■ REQUIRED ACTION
Among the lines of data below, reproduce only those from the one with "assert (E : List.filter" through the one with "intros S P. unfold", exactly as they stand, both ends included.

■ EXERCISE DATA
(** * jrp-planner: the joint replenishment policy solver of [jrp_solver.py]

    A shallow embedding of [Item], [JRPInstance] and [find_optimal_policy],
    and the properties of the solver stated in the repository's
    specification.

    Python's [float] is IEEE 754 binary64.  It is modelled by the Standard
    Library's [spec_float] at precision 53 and maximal exponent 1024, whose
    operations are executable and need no axiom.  Python's exceptions are the
    [Raise] results of an error monad. *)

From Stdlib Require Import ZArith SpecFloat.
From stdpp Require Import base list sorting strings.

Local Open Scope Z_scope.

(** ** Binary64 *)

Module F64.

Definition prec : Z := 53.
Definition emax : Z := 1024.

Abbreviation float := spec_float.

Definition mul : float → float → float := SFmul prec emax.
Definition add : float → float → float := SFadd prec emax.
Definition div : float → float → float := SFdiv prec emax.
Definition sqrt : float → float := SFsqrt prec emax.
Definition ltb : float → float → bool := SFltb.
Definition leb : float → float → bool := SFleb.
Definition eqb : float → float → bool := SFeqb.

(** The float nearest to an integer, ties to even ([float(n)] short of its
    overflow check). *)
Definition of_Z (z : Z) : float := binary_normalize prec emax z 0 false.

Definition zero : float := S754_zero false.
Definition pinf : float := S754_infinity false.

Definition is_nan (x : float) : bool :=
  match x with S754_nan => true | _ => false end.
Definition is_inf (x : float) : bool :=
  match x with S754_infinity _ => true | _ => false end.
Definition is_zero (x : float) : bool :=
  match x with S754_zero _ => true | _ => false end.
(** [math.isfinite]. *)
Definition is_finite (x : float) : bool :=
  match x with S754_zero _ | S754_finite _ _ _ => true | _ => false end.
Lemma timeframeScore_lower (data : AnalyzeMomentum.TimeframeData) :
  0 <= AnalyzeMomentum.volume data ->
  0 <= AnalyzeMomentum.timeframeScore data.
Proof.
  intros Hv. unfold AnalyzeMomentum.timeframeScore. cbv zeta.
  assert (H1 : 0 <= Qmin (Qabs (AnalyzeMomentum.change data) * 10) 50).
  { apply Q.min_glb; [|discriminate].
    pose proof (Qabs_nonneg (AnalyzeMomentum.change data)). lra. }
  assert (H2 : 0 <= Qmin (AnalyzeMomentum.volume data / 1000000000 * 5) 25).
  { apply Q.min_glb; [|discriminate].
    unfold Qdiv. change (/ 1000000000) with (1 # 1000000000).
    lra. }
  lra.
Qed.

Lemma avgScore_bounds (analysis : Obj AnalyzeMomentum.TimeframeData) :
  Forall (fun data => 0 <= AnalyzeMomentum.volume data)
    (Object_values analysis) ->
  0 <= AnalyzeMomentum.avgScore analysis <= 75.
Proof.
  intros Hv. unfold AnalyzeMomentum.avgScore. cbv zeta.
  set (scores := map AnalyzeMomentum.timeframeScore (Object_values analysis)).
  destruct (Nat.ltb 0 (List.length scores)) eqn:E; [|split; discriminate].
  apply Nat.ltb_lt in E.
  assert (Hn : 0 < inject_Z (Z.of_nat (List.length scores))).
  { change 0 with (inject_Z 0). rewrite <- Zlt_Qlt. lia. }
  assert (Hall : Forall (fun x => 0 <= x <= 75) scores).
  { unfold scores. rewrite Forall_map.
    eapply Forall_impl; [|exact Hv].
    intros data Hd. split;
      [apply timeframeScore_lower, Hd | apply timeframeScore_upper]. }
  destruct (sum_bounds 0 75 scores Hall) as [Hl Hu].
  split.
  - apply Qle_shift_div_l; [exact Hn | lra].
  - apply Qle_shift_div_r; [exact Hn | lra].
Qed.
(** * The Sudoku engine of [src/context/SudokuContext.jsx]

    A shallow embedding of the puzzle engine (constraint checker,
    solution counter, puzzle digger, violation detector, hint selector
    and the store operations built on them), followed by the properties
    the specification states about it. *)

From Stdlib Require Import ZArith Lia.
From stdpp Require Import gmap strings list sorting.

Local Open Scope Z_scope.
Local Open Scope nat_scope.

(** ** Outcomes of a run

    A JavaScript call either returns, or raises.  [TypeError] is the
    exception raised when a property of [undefined] is read or written
    ([board[r][c]] with no row [r]).  [Grows] marks an assignment past the
    end of a row: JavaScript would lengthen the row and leave holes, which
    the dense rows used here cannot hold, so the run is cut at that point.
    [OutOfFuel] is the cut of a recursion whose depth bound was used up. *)

Inductive outcome (A : Type) : Type :=
  | Done (a : A)
  | TypeError
  | Grows
  | OutOfFuel.

Arguments Done {A} a.
Arguments TypeError {A}.
Arguments Grows {A}.
Arguments OutOfFuel {A}.

Definition outcome_bind {A B : Type} (f : A → outcome B) (m : outcome A) : outcome B :=
  match m with
  | Done a => f a
  | TypeError => TypeError
  | Grows => Grows
  | OutOfFuel => OutOfFuel
  end.

#[global] Instance outcome_mbind : MBind outcome := @outcome_bind.
#[global] Instance outcome_mret : MRet outcome := @Done.

(** ** Grids

    A grid is an array of rows of integers; [0] is the empty cell. *)

Abbreviation grid := (list (list Z)).

(** [board[r][c]]: a missing row raises, a missing column reads
    [undefined], written [None]. *)
Definition get (board : grid) (r c : nat) : outcome (option Z) :=
  match board !! r with
  | None => TypeError
  | Some row => Done (row !! c)
  end.

(** [v === n] for a value just read and an integer [n]. *)
Definition holds (v : option Z) (n : Z) : bool :=
  match v with
  | Some z => Z.eqb z n
  | None => false
  end.

(** [board[r][c] = v].  A missing row raises.  Past the end of a row
    JavaScript lengthens the row, with holes up to [c], and goes on: a
    matrix of another shape, which [Grows] reports.  No call of the program
    on [size] × [size] boards gets there ([put_inside]); the statements
    about single calls below are about such boards. *)
Definition put (board : grid) (r c : nat) (v : Z) : outcome grid :=
  match board !! r with
  | None => TypeError
  | Some row =>
      if decide (c < length row)
      then Done (<[r := <[c := v]> row]> board)
      else Grows
  end.

(** The content of a cell, for stating properties. *)
Definition cell (board : grid) (r c : nat) : option Z :=
  board !! r ≫= (λ row, row !! c).

Definition SOLUTION_6 : grid :=
  [ [1; 2; 3; 4; 5; 6];
    [4; 5; 6; 1; 2; 3];
    [2; 3; 4; 5; 6; 1];
    [5; 6; 1; 2; 3; 4];
    [3; 4; 5; 6; 1; 2];
    [6; 1; 2; 3; 4; 5] ]%Z.

Definition SOLUTION_9 : grid :=
  [ [1; 2; 3; 4; 5; 6; 7; 8; 9];
    [4; 5; 6; 7; 8; 9; 1; 2; 3];
    [7; 8; 9; 1; 2; 3; 4; 5; 6];
    [2; 3; 4; 5; 6; 7; 8; 9; 1];
    [5; 6; 7; 8; 9; 1; 2; 3; 4];
    [8; 9; 1; 2; 3; 4; 5; 6; 7];
    [3; 4; 5; 6; 7; 8; 9; 1; 2];
    [6; 7; 8; 9; 1; 2; 3; 4; 5];
    [9; 1; 2; 3; 4; 5; 6; 7; 8] ]%Z.

(** [array.map((row) => [...row])]: a fresh copy, equal as a value. *)
Definition clone2D (array : grid) : grid := (λ row : list Z, row) <$> array.

(** [(blockRows, blockCols)]. *)
Definition getBlockDimensions (size : nat) : nat * nat :=
  if decide (size = 6) then (2, 3) else (3, 3).

(** ** Constraint checker *)

(** The cells visited by [for (let c = 0; c < size; c++) board[row][c]],
    by its column twin, and by the two nested loops over a block. *)
Definition row_cells (row size : nat) : list (nat * nat) :=
  (λ c, (row, c)) <$> seq 0 size.
(* ===== verification/Base64.v ===== *)
(** [encoding/base64] as the code uses it: the standard padded encoding, in
    which [encoding/json] writes byte slices, and the strict unpadded URL
    encoding of the session tokens.  The theorems: decoding gives back what
    was encoded, and a strict decoding without line breaks is only ever of
    the encoding of its result. *)

From S2P Require Import Prelude GoStd.

Record Encoding := mkEncoding { enc_url : bool; enc_padded : bool; enc_strict : bool }.

Definition StdEncoding : Encoding := mkEncoding false true false.
(** [base64.RawURLEncoding.Strict()]. *)
Definition RawURLStrict : Encoding := mkEncoding true false true.

Definition b64_digit (e : Encoding) (d : Z) : Z :=
  if d <? 26 then 65 + d
  else if d <? 52 then 71 + d
  else if d <? 62 then d - 4
  else if d =? 62 then (if enc_url e then 45 else 43)
  else (if enc_url e then 95 else 47).

(** [decodeMap]. *)
Definition b64_value (e : Encoding) (c : Z) : option Z :=
  if (65 <=? c) && (c <=? 90) then Some (c - 65)
  else if (97 <=? c) && (c <=? 122) then Some (c - 71)
  else if (48 <=? c) && (c <=? 57) then Some (c + 4)
  else if c =? (if enc_url e then 45 else 43) then Some 62
  else if c =? (if enc_url e then 95 else 47) then Some 63
  else None.

(** [EncodeToString]: three bytes to four characters, and the last one or two
    bytes with the padding the encoding asks for. *)
Fixpoint b64_encode (e : Encoding) (b : bytes) : bytes :=
  let dg := b64_digit e in
  match b with
  | x :: y :: z :: b' =>
      dg (x / 4) :: dg (x mod 4 * 16 + y / 16) :: dg (y mod 16 * 4 + z / 64) :: dg (z mod 64) :: b64_encode e b'
  | [x; y] =>
      [dg (x / 4); dg (x mod 4 * 16 + y / 16); dg (y mod 16 * 4)] ++ (if enc_padded e then [61] else [])
  | [x] => [dg (x / 4); dg (x mod 4 * 16)] ++ (if enc_padded e then [61; 61] else [])
  | [] => []
  end.

(** Two or three characters that end the text: the bits no byte takes must be
    zero in a strict encoding. *)
Definition b64_last1 (e : Encoding) (p q : Z) : option bytes :=
  x ← b64_value e p; y ← b64_value e q;
  if enc_strict e && negb (y mod 16 =? 0) then None else Some [x * 4 + y / 16].
Definition b64_last2 (e : Encoding) (p q r : Z) : option bytes :=
  x ← b64_value e p; y ← b64_value e q; z ← b64_value e r;
  if enc_strict e && negb (z mod 4 =? 0) then None else Some [x * 4 + y / 16; y mod 16 * 16 + z / 4].

Fixpoint b64_quads (e : Encoding) (b : bytes) : option bytes :=
  match b with
  | [] => Some []
  | p :: q :: r :: s :: b' =>
      if enc_padded e && bool_decide (b' = []) && (r =? 61) && (s =? 61) then b64_last1 e p q
      else if enc_padded e && bool_decide (b' = []) && (s =? 61) then b64_last2 e p q r
      else x ← b64_value e p; y ← b64_value e q; z ← b64_value e r; w ← b64_value e s;
           rest ← b64_quads e b';
           Some (x * 4 + y / 16 :: y mod 16 * 16 + z / 4 :: z mod 4 * 64 + w :: rest)
  | [p; q; r] => if enc_padded e then None else b64_last2 e p q r
  | [p; q] => if enc_padded e then None else b64_last1 e p q
  | [_] => None
  end.

(** [DecodeString]: line breaks are skipped wherever they stand, in the strict
    encoding too. *)
Definition is_break (c : Z) : bool := (c =? 10) || (c =? 13).
Definition b64_decode (e : Encoding) (b : bytes) : option bytes :=
  b64_quads e (List.filter (fun c => negb (is_break c)) b).

(** * Round trips *)

Lemma b64_value_digit e d : 0 <= d < 64 -> b64_value e (b64_digit e d) = Some d.
Proof.
  intros H. unfold b64_value, b64_digit.
  destruct (Z.ltb_spec d 26). { replace ((65 <=? 65 + d) && (65 + d <=? 90)) with true by lia. f_equal; lia. }
  destruct (Z.ltb_spec d 52).
  { replace ((65 <=? 71 + d) && (71 + d <=? 90)) with false by lia.
    replace ((97 <=? 71 + d) && (71 + d <=? 122)) with true by lia. f_equal; lia. }
  destruct (Z.ltb_spec d 62).
  { replace ((65 <=? d - 4) && (d - 4 <=? 90)) with false by lia.
    replace ((97 <=? d - 4) && (d - 4 <=? 122)) with false by lia.
    replace ((48 <=? d - 4) && (d - 4 <=? 57)) with true by lia. f_equal; lia. }
  destruct (Z.eqb_spec d 62) as [->|]; [by destruct (enc_url e)|].
  replace d with 63 by lia. by destruct (enc_url e).
Qed.

Lemma b64_digit_value e c d : b64_value e c = Some d -> b64_digit e d = c /\ 0 <= d < 64.
Proof.
  unfold b64_value. repeat case_goal; intros [= <-]; b2p; unfold b64_digit.
  - replace (c - 65 <? 26) with true by lia. lia.
  - replace (c - 71 <? 26) with false by lia. replace (c - 71 <? 52) with true by lia. lia.
  - replace (c + 4 <? 26) with false by lia. replace (c + 4 <? 52) with false by lia.
    replace (c + 4 <? 62) with true by lia. lia.
  - subst. by destruct (enc_url e).
  - subst. by destruct (enc_url e).
Qed.

(** No digit is a line break or the padding. *)
Lemma b64_digit_plain e d : 0 <= d < 64 -> is_break (b64_digit e d) = false /\ (b64_digit e d =? 61) = false.
Proof.
  intros H. unfold b64_digit, is_break. repeat case_goal; b2p; lia.
Qed.

(** Induction by groups of three bytes. *)
Lemma threes_ind (P : bytes -> Prop) : P [] -> (forall x, P [x]) -> (forall x y, P [x; y]) ->
  (forall x y z b, P b -> P (x :: y :: z :: b)) -> forall b, P b.
Proof.
  intros H0 H1 H2 H3. fix IH 1. intros [|x [|y [|z b]]]; [done|done|done|]. by apply H3.
Qed.

Ltac b64_digits := rewrite ?b64_value_digit by (unfold is_byte in *; Z.div_mod_to_equations; lia).

Lemma filter_digit e d l : 0 <= d < 64 ->
  List.filter (fun c => negb (is_break c)) (b64_digit e d :: l) = b64_digit e d :: List.filter (fun c => negb (is_break c)) l.
Proof. intros H. cbn [List.filter]. by rewrite (proj1 (b64_digit_plain e d H)). Qed.

Lemma b64_encode_plain e b : Forall is_byte b -> List.filter (fun c => negb (is_break c)) (b64_encode e b) = b64_encode e b.
Proof.
  induction b as [|x|x y|x y z b IH] using threes_ind; intros HB; repeat (apply Forall_cons in HB as [? HB]); [done|..];
    cbn [b64_encode app]; rewrite !filter_digit by (unfold is_byte in *; Z.div_mod_to_equations; lia).
  - by destruct (enc_padded e).
  - by destruct (enc_padded e).
  - by rewrite IH.
Qed.

Lemma b64_quads_encode e b : Forall is_byte b -> b64_quads e (b64_encode e b) = Some b.
Proof.
  induction b as [|x|x y|x y z b IH] using threes_ind; intros HB; repeat (apply Forall_cons in HB as [? HB]);
    unfold is_byte in *; [done|..]; cbn [b64_encode app].
  - assert (E1 : b64_last1 e (b64_digit e (x / 4)) (b64_digit e (x mod 4 * 16)) = Some [x]).
    { unfold b64_last1. b64_digits. cbn [mbind option_bind].
      replace ((x mod 4 * 16) mod 16) with 0 by (Z.div_mod_to_equations; lia). rewrite Z.eqb_refl, andb_false_r.
      do 2 f_equal. Z.div_mod_to_equations; lia. }
    destruct (enc_padded e) eqn:Ep; cbn [b64_quads app]; rewrite Ep; exact E1.
  - assert (E2 : b64_last2 e (b64_digit e (x / 4)) (b64_digit e (x mod 4 * 16 + y / 16)) (b64_digit e (y mod 16 * 4)) = Some [x; y]).
    { unfold b64_last2. b64_digits. cbn [mbind option_bind].
      replace ((y mod 16 * 4) mod 4) with 0 by (Z.div_mod_to_equations; lia). rewrite Z.eqb_refl, andb_false_r.
      f_equal. f_equal; [|f_equal]; Z.div_mod_to_equations; lia. }
    destruct (enc_padded e) eqn:Ep; cbn [b64_quads app]; rewrite Ep; [|exact E2].
    rewrite (proj2 (b64_digit_plain e (y mod 16 * 4) ltac:(Z.div_mod_to_equations; lia))). exact E2.
  - cbn [b64_quads]. rewrite IH by done.
    rewrite (proj2 (b64_digit_plain e (z mod 64) ltac:(Z.div_mod_to_equations; lia))), !andb_false_r.
    b64_digits. cbn [mbind option_bind]. f_equal.
    f_equal; [|f_equal; [|f_equal]]; Z.div_mod_to_equations; lia.
Qed.

Lemma b64_round_trip e b : Forall is_byte b -> b64_decode e (b64_encode e b) = Some b.
Proof. intros H. unfold b64_decode. rewrite b64_encode_plain by done. by apply b64_quads_encode. Qed.

(** A strict unpadded text without line breaks is the encoding of what it
    decodes to. *)
Lemma quads_ind (P : bytes -> Prop) : P [] -> (forall x, P [x]) -> (forall x y, P [x; y]) -> (forall x y z, P [x; y; z]) ->
  (forall x y z w b, P b -> P (x :: y :: z :: w :: b)) -> forall b, P b.
Proof.
  intros H0 H1 H2 H3 H4. fix IH 1. intros [|x [|y [|z [|w b]]]]; [done|done|done|done|]. by apply H4.
Qed.

Ltac b64_parts :=
  repeat match goal with
  | H : mbind _ (b64_value ?e ?c) = Some _ |- _ =>
      let d := fresh "d" in let E := fresh "E" in let R := fresh "R" in
      destruct (b64_value e c) as [d|] eqn:E; [cbn [mbind option_bind] in H|done];
      apply b64_digit_value in E as [E R]
  end.

Lemma b64_last1_spec e p q b : b64_last1 e p q = Some b -> exists x, b = [x] /\ is_byte x /\
  (enc_strict e = true -> b64_digit e (x / 4) = p /\ b64_digit e (x mod 4 * 16) = q).
Proof.
  unfold b64_last1, is_byte. intros H. b64_parts. destruct (enc_strict e && _) eqn:S; [done|].
  injection H as <-. eexists. split; [done|]. split; [Z.div_mod_to_equations; lia|]. intros Hs. rewrite Hs in S.
  cbn [andb] in S. b2p. rewrite <- E, <- E0. split; f_equal; Z.div_mod_to_equations; lia.
Qed.

Lemma b64_last2_spec e p q r b : b64_last2 e p q r = Some b -> exists x y, b = [x; y] /\ is_byte x /\ is_byte y /\
  (enc_strict e = true -> b64_digit e (x / 4) = p /\ b64_digit e (x mod 4 * 16 + y / 16) = q /\ b64_digit e (y mod 16 * 4) = r).
Proof.
  unfold b64_last2, is_byte. intros H. b64_parts. destruct (enc_strict e && _) eqn:S; [done|].
  injection H as <-. eexists _, _. split; [done|]. split_and!; [Z.div_mod_to_equations; lia..|]. intros Hs. rewrite Hs in S.
  cbn [andb] in S. b2p. rewrite <- E, <- E0, <- E1. split_and!; f_equal; Z.div_mod_to_equations; lia.
Qed.

Lemma b64_quads_spec e t b : b64_quads e t = Some b ->
  Forall is_byte b /\ (enc_strict e = true -> enc_padded e = false -> b64_encode e b = t).
Proof.
  revert b. induction t as [|p|p q|p q r|p q r s t IH] using quads_ind; intros b; cbn [b64_quads].
  - by intros [= <-].
  - done.
  - destruct (enc_padded e) eqn:Ep; [done|]. intros (x & -> & Hx & Hs)%b64_last1_spec. split; [by auto|].
    intros S P. destruct (Hs S) as [<- <-]. cbn. by rewrite Ep.
  - destruct (enc_padded e) eqn:Ep; [done|]. intros (x & y & -> & Hx & Hy & Hs)%b64_last2_spec. split; [by auto|].
    intros S P. destruct (Hs S) as (<- & <- & <-). cbn. by rewrite Ep.
  - destruct (enc_padded e && bool_decide (t = []) && (r =? 61) && (s =? 61)) eqn:C1.
    { intros (x & -> & Hx & _)%b64_last1_spec. split; [by auto|]. intros _ P. by rewrite P in C1. }
    destruct (enc_padded e && bool_decide (t = []) && (s =? 61)) eqn:C2.
    { intros (x & y & -> & Hx & Hy & _)%b64_last2_spec. split; [by auto|]. intros _ P. by rewrite P in C2. }
    intros H. b64_parts. destruct (b64_quads e t) as [l|] eqn:El; [|done]. cbn [mbind option_bind] in H.
    injection H as <-. destruct (IH _ eq_refl) as [HB Hc]. split.
    + repeat (constructor; [unfold is_byte; Z.div_mod_to_equations; lia|]). done.
    + intros S P. cbn [b64_encode]. rewrite Hc by done. rewrite <- E, <- E0, <- E1, <- E2.
      repeat (apply (f_equal2 cons); [f_equal; Z.div_mod_to_equations; lia|]). done.
Qed.

Lemma b64_decode_bytes e t b : b64_decode e t = Some b -> Forall is_byte b.
Proof. intros H. unfold b64_decode in H. by apply b64_quads_spec in H as [? _]. Qed.

Lemma b64_decode_canonical e t b : enc_strict e = true -> enc_padded e = false ->
  forallb (fun c => negb (is_break c)) t = true -> b64_decode e t = Some b -> b64_encode e b = t.
Proof.
  intros S P Ht H. unfold b64_decode in H.
  assert (E : List.filter (fun c => negb (is_break c)) t = t).
  { clear H. induction t as [|c t IH]; [done|]. cbn in *. b2p. rewrite H. cbn. f_equal. by apply IH. }
  rewrite E in H. apply b64_quads_spec in H as [_ H]. by apply H.
Qed.

(** A text without its line breaks. *)
Definition unbroken (t : bytes) : bytes := List.filter (fun c => negb (is_break c)) t.

(** What a strict unpadded decoding accepts: the encoding of its result, but
    for line breaks. *)
Lemma b64_decode_strict e t b : enc_strict e = true -> enc_padded e = false ->
  b64_decode e t = Some b <-> Forall is_byte b /\ unbroken t = b64_encode e b.
Proof.
  intros S P. unfold b64_decode. change (List.filter _ t) with (unbroken t). split.
  - intros [HB H]%b64_quads_spec. by rewrite H.
  - intros [HB ->]. by apply b64_quads_encode.
Qed.

(** * The shape of encoded texts *)

(** Every character is a letter, a digit or one of the two others. *)
Definition b64_char (e : Encoding) (c : Z) : bool := match b64_value e c with Some _ => true | None => false end.

Lemma b64_encode_chars e b : Forall is_byte b -> enc_padded e = false -> Forall (fun c => b64_char e c = true) (b64_encode e b).
Proof.
  intros HB P. induction b as [|x|x y|x y z b IH] using threes_ind; repeat (apply Forall_cons in HB as [? HB]);
    unfold is_byte in *; cbn [b64_encode app]; rewrite ?P;
    repeat (apply Forall_cons; split; [unfold b64_char; rewrite b64_value_digit by (Z.div_mod_to_equations; lia); done|]);
    auto.
Qed.

Lemma b64_encode_length e b : enc_padded e = false -> 3 * len (b64_encode e b) <= 4 * len b + 2.
Proof.
  intros P. induction b as [|x|x y|x y z b IH] using threes_ind; cbn [b64_encode app]; rewrite ?P; [done|done|done|].
  rewrite !len_cons. lia.
Qed.

(** What decodes, but for its line breaks, is made of those characters. *)
Lemma b64_decode_chars e t b : enc_strict e = true -> enc_padded e = false -> b64_decode e t = Some b ->
  Forall (fun c => is_break c = true \/ b64_char e c = true) t.
Proof.
  intros S P H. pose proof (b64_decode_bytes _ _ _ H) as HB. unfold b64_decode in H. apply b64_quads_spec in H as [_ H].
  specialize (H S P). pose proof (b64_encode_chars e b HB P) as C. rewrite H in C. rewrite Forall_forall in *.
  intros c Hc. destruct (is_break c) eqn:E; [by left|right]. apply C, list_elem_of_In, filter_In.
  rewrite E. split; [by apply list_elem_of_In|done].
Qed.

(** A line break at the end goes unnoticed. *)
Lemma b64_decode_break e t : b64_decode e (t ++ [10]) = b64_decode e t.
Proof. unfold b64_decode. rewrite List.filter_app. cbn. by rewrite app_nil_r. Qed.

Lemma b64_char_byte e c : b64_char e c = true -> is_byte c.
Proof.
  unfold b64_char. destruct (b64_value e c) as [d|] eqn:E; [|done]. intros _. apply b64_digit_value in E as [<- H].
  unfold b64_digit, is_byte. repeat case_goal; b2p; lia.
Qed.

■ FINAL ANSWER
  assert (E : List.filter (fun c => negb (is_break c)) t = t).
  { clear H. induction t as [|c t IH]; [done|]. cbn in *. b2p. rewrite H. cbn. f_equal. by apply IH. }
  rewrite E in H. apply b64_quads_spec in H as [_ H]. by apply H.
Qed.

(** A text without its line breaks. *)
Definition unbroken (t : bytes) : bytes := List.filter (fun c => negb (is_break c)) t.

(** What a strict unpadded decoding accepts: the encoding of its result, but
    for line breaks. *)
Lemma b64_decode_strict e t b : enc_strict e = true -> enc_padded e = false ->
  b64_decode e t = Some b <-> Forall is_byte b /\ unbroken t = b64_encode e b.
Proof.
  intros S P. unfold b64_decode. change (List.filter _ t) with (unbroken t). split.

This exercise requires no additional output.